** Opening Extracted information block **
(** * Zircon: chunk store protocol and metadata-cache RPC proxies

    A shallow embedding of the Go sources of the zircon repository:

    - [apis]: the types and constants of [lib/apis/chunkserver.go];
    - [twirp]: the wire messages the RPC proxies exchange;
    - [rpc]: the two metadata-cache proxies ([proxyMetadataCacheAsTwirp],
      the server-side adapter, and [proxyTwirpAsMetadataCache], the
      client-side proxy);
    - [chunkserver], [metadatacache], [client]: the storage protocol,
      whose implementation files are not part of the sources at hand and
      which is therefore modelled from the specification text;
    - [filesystem]: the filesystem client, its file streams and
      [erroringWriter], over the methods of [Traverser], [Reference] and
      [File] it calls.

    Go conventions kept by the embedding: an [error] value may be [nil]
    ([option error]); a pointer may be [nil] ([option]); dereferencing
    [nil] panics ([Panics]); a call returns all its results, also next to
    a non-nil error. *)

From Stdlib Require Import ZArith Lia.
From stdpp Require Import base decidable option list strings gmap fin_maps.

Local Open Scope Z_scope.

(** ** Outcomes of Go calls: a result and the next state, or a panic *)

Inductive outcome (A : Type) : Type :=
| Returns (a : A)
| Panics.
Arguments Returns {A} a.
Arguments Panics {A}.

(** Stateful, possibly panicking computations over a receiver state [S]. *)
Definition M (S A : Type) : Type := S → outcome (A * S).

#[global] Instance M_ret (S : Type) : MRet (M S) :=
  λ A a s, Returns (a, s).
#[global] Instance M_bind (S : Type) : MBind (M S) :=
  λ A B f m s,
    match m s with
    | Returns (a, s') => f a s'
    | Panics => Panics
    end.

(** A nil pointer dereference (or a method call on a nil interface). *)
Definition panic {S A : Type} : M S A := λ _, Panics.

(** [p.field] on a pointer [p]: panics when [p] is nil. *)
Definition deref {S A : Type} (p : option A) : M S A :=
  match p with
  | Some a => mret a
  | None => panic
  end.

(** ** Go errors *)

(** The error kinds of the protocol; [errorString] is the dynamic type of
    the values built by [errors.New]. *)
Inductive errorKind : Type :=
| errorString
| NotFound
| StaleVersion
| StaleEntry
| NotOwner
| OutOfBounds
| ReplicationFailure
| Transport
| Storage
| InvalidArgument.

#[global] Instance errorKind_eq_dec : EqDecision errorKind.
Proof. solve_decision. Defined.

(** A non-nil value of interface type [error]: its dynamic kind and the
    text its [Error()] method returns. *)
Record error : Type := mkError { errKind : errorKind; Error : string }.

#[global] Instance error_eq_dec : EqDecision error.
Proof. solve_decision. Defined.

(** [errors.New(text)]. *)
Definition errors_New (text : string) : error := mkError errorString text.

(** [err.Error()] on a possibly nil [err]. *)
Definition Error_of {S : Type} (err : option error) : M S string :=
  e ← deref err; mret (Error e).

(** ** package apis *)

Module apis.

(** [type Version uint64], [type ChunkNum uint64]: integers in
    [0, 2^64). *)
Abbreviation Version := Z (only parsing).
Abbreviation ChunkNum := Z (only parsing).
Abbreviation ServerName := string (only parsing).
(** Replica identifiers, as the entries carry them. *)
Abbreviation ServerID := Z (only parsing).

Definition ChunkNumSize : Z := 64.
Definition MaxChunkSize : Z := 8 * 1024 * 1024.
Definition AnyVersion : Version := 0.

Record ChunkVersion : Type := { Chunk : ChunkNum; Version_ : Version }.

(** [apis.MetadataEntry].  Its declaration is not among the sources; the
    fields are those the proxies read and write. *)
Record MetadataEntry : Type := {
  MostRecentVersion : Version;
  LastConsumedVersion : Version;
  Replicas : list ServerID
}.

(** [apis.MetadataEntry{}]. *)
Definition zeroEntry : MetadataEntry :=
  {| MostRecentVersion := 0; LastConsumedVersion := 0; Replicas := [] |}.

(** The [apis.MetadataCache] interface, with the signatures of the
    methods the proxies implement and call, over the state [S] of the
    value behind it. *)
Record MetadataCache (S : Type) : Type := {
  NewEntry : M S (ChunkNum * option error);
  ReadEntry : ChunkNum → M S (MetadataEntry * ServerName * option error);
  UpdateEntry :
    ChunkNum → MetadataEntry → MetadataEntry →
    M S (ServerName * option error);
  DeleteEntry : ChunkNum → MetadataEntry → M S (ServerName * option error)
}.
Arguments NewEntry {S} _.
Arguments ReadEntry {S} _ _.
Arguments UpdateEntry {S} _ _ _ _.
Arguments DeleteEntry {S} _ _ _.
** Closing Extracted information block **
Task description
This exercise asks for an exact repeat of the lines from the one holding "(err : option" through the end of the data above.

Result for this task
Definition Error_of {S : Type} (err : option error) : M S string :=
  e ← deref err; mret (Error e).

(** ** package apis *)

Module apis.

(** [type Version uint64], [type ChunkNum uint64]: integers in
    [0, 2^64). *)
Abbreviation Version := Z (only parsing).
Abbreviation ChunkNum := Z (only parsing).
Abbreviation ServerName := string (only parsing).
(** Replica identifiers, as the entries carry them. *)
Abbreviation ServerID := Z (only parsing).

Definition ChunkNumSize : Z := 64.
Definition MaxChunkSize : Z := 8 * 1024 * 1024.
Definition AnyVersion : Version := 0.

Record ChunkVersion : Type := { Chunk : ChunkNum; Version_ : Version }.

(** [apis.MetadataEntry].  Its declaration is not among the sources; the
    fields are those the proxies read and write. *)
Record MetadataEntry : Type := {
  MostRecentVersion : Version;
  LastConsumedVersion : Version;
  Replicas : list ServerID
}.

(** [apis.MetadataEntry{}]. *)
Definition zeroEntry : MetadataEntry :=
  {| MostRecentVersion := 0; LastConsumedVersion := 0; Replicas := [] |}.

(** The [apis.MetadataCache] interface, with the signatures of the
    methods the proxies implement and call, over the state [S] of the
    value behind it. *)
Record MetadataCache (S : Type) : Type := {
  NewEntry : M S (ChunkNum * option error);
  ReadEntry : ChunkNum → M S (MetadataEntry * ServerName * option error);
  UpdateEntry :
    ChunkNum → MetadataEntry → MetadataEntry →
    M S (ServerName * option error);
  DeleteEntry : ChunkNum → MetadataEntry → M S (ServerName * option error)
}.
Arguments NewEntry {S} _.
Arguments ReadEntry {S} _ _.
Arguments UpdateEntry {S} _ _ _ _.
Arguments DeleteEntry {S} _ _ _.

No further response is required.